Each step is a runnable module. All accept **one** config file or **several** split files
(merged section-by-section).

| Command                                                                                                 | In                 | Out                                       |
| ------------------------------------------------------------------------------------------------------- | ------------------ | ----------------------------------------- |
| `python -m gnn_vuln.data.prepare --input <parquet> --format bigvul --out-dir <dir> --joern-cli <joern>` | raw rows (parquet) | per-function CPGs + `cwe_vocab.json`      |
| `python -m gnn_vuln.data.build_pt --config <yaml…> --split train`                                       | CPG dir            | processed `.pt` (UniXcoder node features) |
| `python -m gnn_vuln.data.merge --config <yaml…> --sources <s1> <s2> … --out-source <name> [--dedup]`     | built `.pt`s       | one merged `.pt` (label space unified)    |
| `python -m gnn_vuln.train --config <yaml…>`                                                             | `.pt` + config     | checkpoint + training_summary + split.json |

`prepare` flags: `--binary`, `--top-cwe N`, `--sample-per-class N`, `--workers N`.
Installed console scripts: `train`, `evaluate` (= `python -m gnn_vuln.train` / `.evaluate`).

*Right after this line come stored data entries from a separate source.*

(* ===== verification/Diagram.v ===== *)
(** [noddde diagram] (packages/cli/src/diagram and commands/diagram.ts): the flow graph of a
    domain definition, from the keys of its objects and from the command types of its sagas,
    the filters, and the texts in which the graph is written.  The graph is built over the
    same [DomainDefinition] that [Assembly.init] runs.  The TypeScript compiler is a record
    of operations ([TsApi]). *)
From Stdlib Require Import Ascii.
From S2P Require Import Prelude JsMap CoreTypes World Init.
Local Open Scope string_scope.

(** ** types.ts *)

Inductive GraphNodeKind : Type := command_k | event_k | query_k | aggregate_k | projection_k | saga_k.
#[export] Instance GraphNodeKind_eq_dec : EqDecision GraphNodeKind. Proof. solve_decision. Defined.

Inductive GraphNodeModel : Type := write | read | process | external.
#[export] Instance GraphNodeModel_eq_dec : EqDecision GraphNodeModel. Proof. solve_decision. Defined.

Record GraphNode : Type := { gn_id : string; gn_label : string; gn_kind : GraphNodeKind; gn_model : GraphNodeModel }.

Inductive GraphEdgeSource : Type := runtime | static.

Record GraphEdge : Type := { ge_from : string; ge_to : string; ge_source : GraphEdgeSource }.
Lemma inserted_before_includes marker content text text' :
  inserted_before marker content text = Some text' -> includes sub text = true -> includes sub text' = true.
Proof. unfold inserted_before. destruct (find_index _ _); [| done]. intros [= <-]. apply splice_includes. Qed.

Lemma inserted_after_includes test content text text' :
  inserted_after_last test content text = Some text' -> includes sub text = true -> includes sub text' = true.
Proof. unfold inserted_after_last. destruct (find_last_index _ _); [| done]. intros [= <-]. apply splice_includes. Qed.

Lemma with_imports_includes lines text : includes sub text = true -> includes sub (with_imports lines text) = true.
Proof.
  unfold with_imports. destruct (find_last_index _ _); [apply splice_includes |].
  intros (a & r & ->)%includes_spec. apply includes_spec. exists (lines ++ line_break ++ a), r. by rewrite !append_assoc.
Qed.
End found.

Lemma with_imports_new lines text : includes lines (with_imports lines text) = true.
Proof.
  unfold with_imports. destruct (find_last_index _ _) as [i |]; [| by apply (includes_app lines EmptyString)].
  apply includes_line. unfold splice. rewrite elem_of_app. right. left.
Qed.

(** [sub] is found in the file at [p]. *)
Definition found (p : path) (sub : string) (c : Cli) : Prop := exists text, cl_files c !! p = Some text /\ includes sub text = true.

(** Runs after which what was found is still found. *)
Definition finding {A} (p : path) (sub : string) (m : M Cli A) : Prop := forall c, found p sub c -> found p sub (snd (m c)).

Create HintDb finding.

Lemma finding_bind {A B} p sub (m : M Cli A) (k : A -> M Cli B) : finding p sub m -> (forall a, finding p sub (k a)) -> finding p sub (bind m k).
Proof. intros Hm Hk c Hc. specialize (Hm c Hc). unfold bind. destruct (m c) as [[a | e] c']; [by apply Hk | done]. Qed.

Lemma finding_quiet {A} p sub (m : M Cli A) : (forall c, cl_files (snd (m c)) = cl_files c) -> finding p sub m.
Proof. intros H c (t & Ht & Hi). exists t. by rewrite H. Qed.

Lemma finding_ret {A} p sub (a : A) : finding p sub (ret a). Proof. by apply finding_quiet. Qed.
Lemma finding_updated p sub relative q : finding p sub (updated relative q). Proof. by apply finding_quiet. Qed.

Lemma finding_edit {A} p q sub (k : string -> M Cli A) :
  (forall text c, cl_files c !! q = Some text -> found p sub c -> found p sub (snd (k text c))) -> finding p sub (text <- readFile q ;; k text).
Proof. intros Hk c Hc. unfold readFile, bind, gets. destruct (cl_files c !! q) as [text |] eqn:E; [by apply Hk | done]. Qed.

Lemma write_found p q sub text text' (c : Cli) : cl_files c !! q = Some text -> (p = q -> includes sub text = true -> includes sub text' = true) ->
  found p sub c -> found p sub (snd (writeFile q text' c)).
Proof.
  intros E Hk (t & Ht & Hi). cbn. destruct (decide (p = q)) as [<- | Hne].
  - exists text'. cbn. rewrite lookup_insert_eq. split; [done |]. apply Hk; [done |]. congruence.
  - exists t. cbn. by rewrite lookup_insert_ne.
Qed.

Lemma finding_insert_before p q sub marker content : newline_free sub -> finding p sub (insertBeforeMarker q marker content).
Proof.
  intros Hs. apply finding_edit. intros text c E Hf. destruct (inserted_before marker content text) as [t |] eqn:Ei; [| done].
  unfold bind. apply (write_found p q sub text); [done | | done]. intros _. by apply inserted_before_includes with marker content.
Qed.

Lemma finding_insert_after p q sub test content : newline_free sub -> finding p sub (insertAfterLastMatch q test content).
Proof.
  intros Hs. apply finding_edit. intros text c E Hf. destruct (inserted_after_last test content text) as [t |] eqn:Ei; [| done].
  unfold bind. apply (write_found p q sub text); [done | | done]. intros _. by apply inserted_after_includes with test content.
Qed.

Lemma finding_imports p q sub lines : newline_free sub -> finding p sub (insertImports q lines).
Proof. intros Hs. apply finding_edit. intros text c E Hf. apply (write_found p q sub text); [done | intros _; by apply with_imports_includes | done]. Qed.

Lemma finding_barrel p q sub line : p <> q -> finding p sub (appendToBarrel q line).
Proof. intros Hne. apply finding_edit. intros text c E Hf. by apply (write_found p q sub text). Qed.

Lemma finding_write_files p sub relative dir files : finding p sub (write_files relative dir files).
Proof.
  intros c (t & Ht & Hi). destruct (write_files_spec relative dir files c) as [log ->]. exists t. split; [by apply written_keeps | done].
Qed.

#[export] Hint Resolve finding_ret finding_updated finding_insert_before finding_insert_after finding_imports finding_write_files : finding.

Ltac find := repeat (apply finding_bind; [auto with finding | intros]); auto with finding.

(** C31. Extending a module never loses code.  Whatever the arguments, and whether the command
    succeeds, finds that there is nothing to do or fails half-way, every file that was there is
    there after it, with all its lines that are not blank, in their order, up to white space at
    their end. *)
Theorem add_keeps_code (relative : path -> string) (name eventName : chars) (dir : path) (c : Cli) :
  files_kept c (snd (addCommandToAggregate relative name dir eventName c)) /\
  files_kept c (snd (addQueryToProjection relative name dir c)) /\
  files_kept c (snd (addEventHandlerToProjection relative eventName dir c)).
Proof.
  split; [| split].
  - revert c. change (keeping (addCommandToAggregate relative name dir eventName)). unfold addCommandToAggregate, extend_definition.
    keep. apply keeping_if; keep.
  - revert c. change (keeping (addQueryToProjection relative name dir)). unfold addQueryToProjection.
    keep. apply keeping_if; keep. apply keeping_if; keep.
  - revert c. change (keeping (addEventHandlerToProjection relative eventName dir)). unfold addEventHandlerToProjection.
    keep. apply keeping_if; keep. apply keeping_if; keep.
Qed.

(** ** A second run *)

Lemma read_found p sub c : found p sub c -> fileContains p sub c = (Ok true, c).
Proof. intros (t & Ht & Hi). unfold fileContains, readFile, bind, gets. rewrite Ht. by unfold ret; rewrite Hi. Qed.

Lemma found_trans p a b c : includes a b = true -> found p b c -> found p a c.
Proof. intros H (t & Ht & Hi). exists t. split; [done | by eapply includes_trans]. Qed.

Lemma imports_found p lines c u c' : insertImports p lines c = (Ok u, c') -> found p lines c'.
Proof.
  unfold insertImports, readFile, bind, gets. destruct (cl_files c !! p) as [text |]; [| done]. intros [= <- <-].
  exists (with_imports lines text). cbn. rewrite lookup_insert_eq. split; [done | apply with_imports_new].
Qed.

(** What a step that succeeds has put in a file is there at the end of a run that keeps it. *)
Lemma found_later {A B} (m : M Cli A) (k : A -> M Cli B) p sub c b c' :
  bind m k c = (Ok b, c') -> (forall a c1, m c = (Ok a, c1) -> found p sub c1) -> (forall a, finding p sub (k a)) -> found p sub c'.
Proof.
  intros (a & c1 & Hm & Hk)%bind_inv_ok Hf Hkeep. specialize (Hkeep a c1 (Hf a c1 Hm)). by rewrite Hk in Hkeep.
Qed.

(** Steps whose files do not matter. *)
Lemma after_step {A B} (m : M Cli A) (k : A -> M Cli B) p sub c b c' :
  bind m k c = (Ok b, c') -> (forall a c1, k a c1 = (Ok b, c') -> found p sub c') -> found p sub c'.
Proof. intros (a & c1 & _ & Hk)%bind_inv_ok H. by eapply H. Qed.

Lemma newline_free_cat a b : newline_free a -> newline_free b -> newline_free (a ++ b).
Proof. unfold newline_free. intros Ha Hb. by rewrite split_lines_app, Ha, Hb. Qed.

Lemma event_import_includes event : includes ("on" ++ event) (quoted_import EmptyString ("on" ++ event) "./on-entries/index.js") = true.
Proof. apply (includes_app _ "import { "). Qed.

Lemma event_handler_found relative eventName dir c c' :
  newline_free (string_of eventName) ->
  addEventHandlerToProjection relative eventName dir c = (Ok tt, c') ->
  found (dir ++ [(string_of (tc_kebabName (buildContext (basename dir))) ++ ".ts")%string])%list ("on" ++ string_of eventName) c'.
Proof.
  intros Hfree H. assert (Hsub : newline_free ("on" ++ string_of eventName)) by by apply newline_free_cat.
  unfold addEventHandlerToProjection in H. set (p := (dir ++ _)%list) in *.
  apply bind_inv_ok in H as ([] & c0 & _ & H). apply bind_inv_ok in H as (present & c1 & Hc & H).
  unfold fileContains, readFile, bind, gets in Hc. destruct (cl_files c0 !! p) as [text |] eqn:Et; [| done].
  injection Hc as <- <-. destruct (includes ("on" ++ string_of eventName) text) eqn:Ei.
  { injection H as <-. by exists text. }
  do 3 (eapply after_step; [exact H |]; clear H; intros ? ? H).
  cbv beta in H. apply (found_later _ _ p _ _ _ _ H); clear H.
  - intros u cx Hi. apply (found_trans p _ _ cx (event_import_includes (string_of eventName))). by eapply imports_found.
  - intros u. apply finding_bind; [auto with finding |]. intros inserted. apply finding_bind; [| auto with finding].
    destruct (negb inserted); find.
Qed.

The whole raw→pt→train flow:

```bash
python -m gnn_vuln.data.prepare  --input data.parquet --format bigvul --out-dir data/raw --joern-cli <joern>
python -m gnn_vuln.data.build_pt --config config.yaml --split train
python -m gnn_vuln.train         --config config.yaml
```

---

## Evaluation outputs & `GNN_VULN_API_MODE`

`Evaluator` separates **compute** from **persistence** so a caller can decide what hits disk:

- `Evaluator.compute() -> EvalResult` — runs inference + metrics, returns everything in memory,
  writes **nothing**.
- `Evaluator.save_artifacts(res)` — research persistence: `predictions.csv`,
  `localization_scores.csv`, `metrics_summary.json`, ROC / confusion / PR plots.
- `Evaluator.save_summary(res)` — writes **only** `metrics_summary.json` (the small handoff).
- `Evaluator.run()` = `compute()` + `save_artifacts()` (the research/CLI default).

`python -m gnn_vuln.evaluate --checkpoint <pt>` runs the full research path. Pass
`--metrics-only` (or set `GNN_VULN_API_MODE=1`) to write just `metrics_summary.json` — for a
service that reads the metrics back and persists them elsewhere, with no bulky per-sample CSVs
or plots on disk.

`GNN_VULN_API_MODE=1` also tells **the trainer** to skip research-only outputs
(`training_log.csv`, `training_curves.png`); the small handoffs `split.json` +
`training_summary.json` are still written. Set it when embedding the library in a service; leave
it unset for research runs that want the full artifacts for analysis.

---

## Package layout

```
gnn_vuln/
  inference.py            VulnPredictor, load_model, predict, predict_from_file
  config.py               Config (data/model/train/ewc/replay), from_yaml / from_yamls
  train.py                trainer  (python -m gnn_vuln.train)
  evaluate.py             evaluation (python -m gnn_vuln.evaluate)
  models/                 lmgat_codebert, lmgat_seqgnn — the architectures (built via config)
  data/
    prepare.py            raw rows → Joern CPG            (python -m)
    build_pt.py           CPG → .pt                       (python -m)
    joern_runner.py       process_function — Joern wrapper
    dataset_lm.py         CodeBERTGraphDataset (PyG InMemoryDataset, UniXcoder features)
    node_embedder.py      frozen LM per-node embeddings
```

The library resolves its data/checkpoint root from `$GNN_VULN_ROOT` (else the current working
directory), so it behaves the same installed-from-PyPI as in a source checkout.